» **Exercise requirements**: Answer with the exact lines of the following material from the one containing "destruct (Hother e" through the one containing "Ep by done].", both end lines included.

Segment Open

Lemma tick_from_total k level st :
  wheel_ok st -> lower_hands_zero level st ->
  (level < length (wheel (tm st)))%nat ->
  (length (wheel (tm st)) <= level + S k)%nat ->
  exists fuel0 st' evs,
    tick_from k fuel0 level st = Ok (st', evs) /\
    wheel_ok st' /\ Forall ev_decreasing evs /\
    exists c, visited_levels evs = seq level c /\
              (1 <= c <= length (wheel (tm st)) - level)%nat.
Proof.
  revert level st. induction k as [| k IH]; intros level st Hok Hz Hlt Hk;
    destruct (lookup_lt_is_Some_2 _ _ Hlt) as [w Hw];
    set (n := MOD_BY_BUCKETS (u32 (hand w + 1)));
    destruct (drain_total level n (bucket_weight st level n) st Hok Hz
                ltac:(eauto) ltac:(lia))
      as (st1 & evs1 & Hd & Hok1 & Hh1 & Hev1 & Hv1);
    assert (Hlen1 : length (wheel (tm st1)) = length (wheel (tm st)))
      by (apply (f_equal length) in Hh1; by rewrite !length_fmap in Hh1);
    assert (Hlv1 : levels (tm st1) = length (wheel (tm st)))
      by (destruct Hok1 as (-> & _); done);
    pose proof (wheel_ok_set_hand st1 level (u32 (hand w + 1)) Hok1) as Hok2;
    fold n in Hok2.
  - exists (bucket_weight st level n), (set_hand level n st1), (EvVisit level n :: evs1).
    cbn [tick_from]. rewrite Hw. fold n. rewrite Hd.
    unfold mbind at 1, res_bind at 1. cbv beta iota.
    change (levels (tm (set_hand level n st1))) with (levels (tm st1)).
    rewrite Hlv1.
    replace (S level <? length (wheel (tm st)))%nat with false
      by (symmetry; apply Nat.ltb_ge; lia).
    rewrite andb_false_r. split; [done |]. split; [done |].
    split; [by constructor |]. exists 1%nat.
    rewrite visited_levels_visit, Hv1. split; [done | lia].
  - destruct ((n =? 0) && (S level <? length (wheel (tm st)))%nat) eqn:Ec.
    + apply andb_true_iff in Ec as [En Elt].
      apply Z.eqb_eq in En. apply Nat.ltb_lt in Elt.
      destruct (IH (S level) (set_hand level n st1)) as
          (fuel1 & st3 & evs3 & Ht & Hok3 & Hev3 & c & Hv3 & Hc).
      * done.
      * intros l w' Hl. simpl. destruct (decide (level = l)) as [<- | Hne].
        -- rewrite list_lookup_alter_eq.
           destruct (wheel (tm st1) !! level); [| done]. by intros [= <-].
        -- rewrite list_lookup_alter_ne by done.
           apply (lower_hands_zero_hands level st st1 Hh1 Hz). lia.
      * simpl. rewrite length_alter. lia.
      * simpl. rewrite length_alter. lia.
      * exists (Nat.max (bucket_weight st level n) fuel1), st3,
          (EvVisit level n :: evs1 ++ evs3).
        cbn [tick_from]. rewrite Hw. fold n.
        rewrite (drain_fuel_mono _ (Nat.max (bucket_weight st level n) fuel1)
                   _ _ _ _ Hd) by lia.
        unfold mbind at 1, res_bind at 1. cbv beta iota.
        change (levels (tm (set_hand level n st1))) with (levels (tm st1)).
        rewrite Hlv1.
        replace ((n =? 0) && (S level <? length (wheel (tm st)))%nat) with true
          by (symmetry; apply andb_true_iff; split;
              [by apply Z.eqb_eq | by apply Nat.ltb_lt]).
        rewrite (tick_from_fuel_mono _ _ (Nat.max (bucket_weight st level n) fuel1)
                   _ _ _ Ht) by lia.
        unfold mbind, res_bind. cbv beta iota.
        split; [done |]. split; [done |].
        split; [constructor; [done | by apply Forall_app] |].
        exists (S c).
        rewrite visited_levels_visit, visited_levels_app, Hv1, Hv3.
        simpl in Hc. rewrite length_alter in Hc. split; [done | lia].
    + exists (bucket_weight st level n), (set_hand level n st1), (EvVisit level n :: evs1).
      cbn [tick_from]. rewrite Hw. fold n. rewrite Hd.
      unfold mbind at 1, res_bind at 1. cbv beta iota.
      change (levels (tm (set_hand level n st1))) with (levels (tm st1)).
      rewrite Hlv1, Ec.
      split; [done |]. split; [done |].
      split; [by constructor |]. exists 1%nat.
      rewrite visited_levels_visit, Hv1. split; [done | lia].
Qed.

(** C10: on a state that satisfies the invariant, ttimer_tick returns, with
    any fuel from some bound on; it works on levels 0, 1, ... in order, on
    each at most once; and an entry that a drain re-schedules gets a
    remaining time strictly below the one it had. *)
Theorem ttimer_tick_terminates (st : state) :
  wheel_ok st ->
  exists fuel0 st' evs,
    (forall fuel, (fuel0 <= fuel)%nat -> ttimer_tick fuel st = Ok (st', evs)) /\
    wheel_ok st' /\
    (exists c, visited_levels evs = seq 0 c /\ (1 <= c <= levels (tm st))%nat) /\
    NoDup (visited_levels evs) /\
    Forall ev_decreasing evs.
Proof.
  intros Hok. pose proof Hok as (Hlen & Hlv & _).
  destruct (tick_from_total (levels (tm st)) 0 st Hok) as
      (fuel0 & st' & evs & Ht & Hok' & Hev & c & Hv & Hc).
  - intros l w Hl. lia.
  - lia.
  - lia.
  - exists fuel0, st', evs. split; [| split; [done | split; [| split; [| done]]]].
    + intros fuel Hle. by apply (tick_from_fuel_mono _ fuel0).
    + exists c. split; [done | lia].
    + rewrite Hv. apply NoDup_seq.
Qed.

(** ** Firing in the tick of a re-scheduling (C9) *)

Lemma fires_fresh_app p evs evs' :
  fires_fresh p evs -> fires_fresh (notes evs p) evs' ->
  fires_fresh p (evs ++ evs').
Proof.
  revert p. induction evs as [| ev evs IH]; intros p H H'; simpl in *; [done |].
  destruct H as [H1 H2]. split; [done |]. by apply IH.
Qed.

Lemma fires_fresh_app_inv p evs evs' :
  fires_fresh p (evs ++ evs') -> fires_fresh (notes evs p) evs'.
Proof.
  revert p. induction evs as [| ev evs IH]; intros p H; simpl in *; [done |].
  destruct H as [_ H]. by apply IH.
Qed.

Lemma notes_other (ent : ref_id) evs p :
  (forall ev, ev ∈ evs -> ev_ref ev <> Some ent) -> notes evs p ent = p ent.
Proof.
  revert p. induction evs as [| ev evs IH]; intros p H; simpl; [done |].
  unfold notes in IH. rewrite IH by (intros ev' Hin; apply H; by right).
  assert (Hev : ev_ref ev <> Some ent) by (apply H; by left).
  destruct ev as [| cl cn e old lv r new | e fn a]; simpl in *; try done;
    rewrite fn_lookup_insert_ne; congruence.
Qed.

(** The property in terms of positions in the list of events. *)
Lemma fires_fresh_between p pre mid post cl cn ent old lv r new fn a :
  fires_fresh p (pre ++ EvRequeue cl cn ent old lv r new :: mid
                     ++ EvFire ent fn a :: post) ->
  (forall ev, ev ∈ mid -> ev_ref ev <> Some ent) ->
  lv = cl /\ r = cn /\ new = 0.
Proof.
  intros H Hmid. apply fires_fresh_app_inv in H. simpl in H. destruct H as [_ H].
  apply fires_fresh_app_inv in H. simpl in H. destruct H as [H _].
  rewrite notes_other in H by done. by rewrite fn_lookup_insert in H.
Qed.

Lemma linked_after_drain_step level n ent st st' ev e l b :
  e <> ent -> drain_step level n ent st = Ok (st', ev) ->
  (linked st' e l b <-> linked st e l b) /\ mem st' e = mem st e.
Proof.
  intros Hne H. apply drain_step_Ok in H as (_ & H).
  destruct H as [(_ & fn & _ & -> & _) | (_ & lv & r & new & _ & Hst & _)].
  - simpl. rewrite fn_lookup_insert_ne by done. split; [| done].
    rewrite linked_set_ref, linked_remove. tauto.
  - apply ttimer_start_Ok in Hst as (_ & _ & _ & lv' & r' & rem & _ & Hlv & ->).
    simpl. rewrite !(fn_lookup_insert_ne _ ent e) by done. split; [| done].
    rewrite linked_set_ref, linked_insert by done.
    rewrite linked_set_ref, linked_remove. split; [| tauto].
    intros [(? & _) | [_ ?]]; done.
Qed.

Lemma drain_step_fresh level n ent st st' ev p :
  wheel_ok st -> lower_hands_zero level st -> linked st ent level n ->
  pending_ok level n p st ->
  drain_step level n ent st = Ok (st', ev) ->
  fires_fresh p [ev] /\ pending_ok level n (note ev p) st'.
Proof.
  intros Hok Hz Hl Hp H.
  pose proof Hok as (Hlen & Hlv & Hh & Hlk & _ & Huniq & _).
  pose proof (fun e l b (Hne : e <> ent) =>
                linked_after_drain_step _ _ _ _ _ _ e l b Hne H) as Hother.
  assert (Hrest : forall e cl cn lv r new,
      e <> ent -> p e = Some (cl, cn, lv, r, new) ->
      linked st' e lv r /\ remaining (mem st' e) = new /\
      (lv <= cl)%nat /\ ((cl < level)%nat \/ (cl = level /\ cn = n))).
  { intros e cl cn lv r new Hne Ep.
    destruct (Hp _ _ _ _ _ _ Ep) as (Hl' & Hrem & Hle & Hcl).
    destruct (Hother e lv r Hne) as [Hlk' Hm]. rewrite Hm.
    split; [by apply Hlk' | done]. }
  pose proof H as H'. apply drain_step_Ok in H' as (_ & H').
  destruct H' as [(Hz0 & fn & _ & Est & ->) | (Hnz & lv & r & new & Hpl & Hst & ->)].
  - split.
    + simpl. split; [| done].
      destruct (p ent) as [[[[[cl cn] lv] r] new] |] eqn:Ep; [| done].
      destruct (Hp _ _ _ _ _ _ Ep) as (Hl' & Hrem & Hle & Hcl).
      destruct (Huniq _ _ _ _ _ Hl Hl') as [<- <-].
      split; [lia |]. split; [| congruence].
      destruct Hcl as [? | [_ ->]]; [lia | done].
    + intros e cl cn lv r new Ep. simpl in Ep.
      destruct (decide (e = ent)) as [-> | Hne];
        [by rewrite fn_lookup_insert in Ep
        | rewrite fn_lookup_insert_ne in Ep by done].
      by apply Hrest.
  - split; [done |].
    apply ttimer_start_Ok in Hst as (Ht & _ & _ & lv' & r' & rem & Hpl' & Hlv' & Est).
    rewrite Hpl in Hpl'. injection Hpl' as <- <- <-.
    intros e cl cn lv0 r0 new0 Ep. simpl in Ep.
    destruct (decide (e = ent)) as [-> | Hne];
      [rewrite fn_lookup_insert in Ep
      | rewrite fn_lookup_insert_ne in Ep by done; by apply Hrest].
    injection Ep as <- <- <- <- <-. rewrite Est.
    split; [apply linked_set_ref, linked_insert; auto |].
    split; [simpl; by rewrite fn_lookup_insert |]. split; [| by right].
    destruct (Hlk _ _ _ Hl) as [_ Hr].
    destruct level as [| [| level]]; simpl in Hr; [lia | |].
    + destruct Hl as (w & Hw & _).
      assert (is_Some (wheel (tm st) !! 0%nat)) as [w0 Hw0].
      { apply lookup_lt_is_Some. apply lookup_lt_Some in Hw. lia. }
      assert (hand w0 = 0) as H0 by (apply (Hz 0%nat); [lia | done]).
      rewrite (start_place_level0 _ _ (unlink_wheel ent w0)) in Hpl.
      * injection Hpl as <- _ _. lia.
      * simpl. by rewrite list_lookup_fmap, Hw0.
      * simpl. unfold WHEEL_BUCKETS in *. lia.
    + destruct Hlv' as [w' Hw']. apply lookup_lt_Some in Hw'. simpl in Hw'.
      rewrite length_fmap in Hw'. unfold WHEEL_MAX_LEVELS in *. lia.
Qed.

Lemma drain_fresh level n fuel st st' evs p :
  wheel_ok st -> lower_hands_zero level st -> pending_ok level n p st ->
  drain fuel level n st = Ok (st', evs) ->
  fires_fresh p evs /\ pending_ok level n (notes evs p) st' /\
  wheel_ok st' /\ hand <$> wheel (tm st') = hand <$> wheel (tm st).
Proof.
  revert st p evs. induction fuel as [| fuel IH]; intros st p evs Hok Hz Hp; simpl;
    destruct (wheel (tm st) !! level) as [w |] eqn:Ew; try done;
    destruct (bucket_get w n) as [| ent l] eqn:Eb; try done;
    try (by intros [= <- <-]).
  destruct (drain_step level n ent st) as [[st1 ev] |] eqn:Es; simpl; [| done].
  destruct (drain fuel level n st1) as [[st2 evs'] |] eqn:Ed; simpl; [| done].
  intros [= <- <-].
  assert (Hl : linked st ent level n).
  { exists w. rewrite Eb. split; [done | by left]. }
  destruct (drain_step_fresh _ _ _ _ _ _ _ Hok Hz Hl Hp Es) as [[Hf _] Hp1].
  pose proof (drain_step_hands _ _ _ _ _ _ Es) as Hh.
  destruct (IH st1 (note ev p) evs') as (Hf' & Hp2 & Hok2 & Hh2); try done.
  - by eapply drain_step_wheel_ok.
  - by eapply lower_hands_zero_hands.
  - split; [by split |]. split; [done |]. split; [done |]. by rewrite Hh2.
Qed.

Lemma lower_hands_zero_next level st :
  lower_hands_zero level st -> lower_hands_zero (S level) (set_hand level 0 st).
Proof.
  intros Hz l w' Hl. simpl. destruct (decide (level = l)) as [<- | Hne].
  - rewrite list_lookup_alter_eq.
    destruct (wheel (tm st) !! level); [| done]. by intros [= <-].
  - rewrite list_lookup_alter_ne by done. apply Hz. lia.
Qed.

Segment Closed

» **Output below**:
    destruct (Hother e lv r Hne) as [Hlk' Hm]. rewrite Hm.
    split; [by apply Hlk' | done]. }
  pose proof H as H'. apply drain_step_Ok in H' as (_ & H').
  destruct H' as [(Hz0 & fn & _ & Est & ->) | (Hnz & lv & r & new & Hpl & Hst & ->)].
  - split.
    + simpl. split; [| done].
      destruct (p ent) as [[[[[cl cn] lv] r] new] |] eqn:Ep; [| done].
      destruct (Hp _ _ _ _ _ _ Ep) as (Hl' & Hrem & Hle & Hcl).
      destruct (Huniq _ _ _ _ _ Hl Hl') as [<- <-].
      split; [lia |]. split; [| congruence].
      destruct Hcl as [? | [_ ->]]; [lia | done].
    + intros e cl cn lv r new Ep. simpl in Ep.
      destruct (decide (e = ent)) as [-> | Hne];
        [by rewrite fn_lookup_insert in Ep
        | rewrite fn_lookup_insert_ne in Ep by done].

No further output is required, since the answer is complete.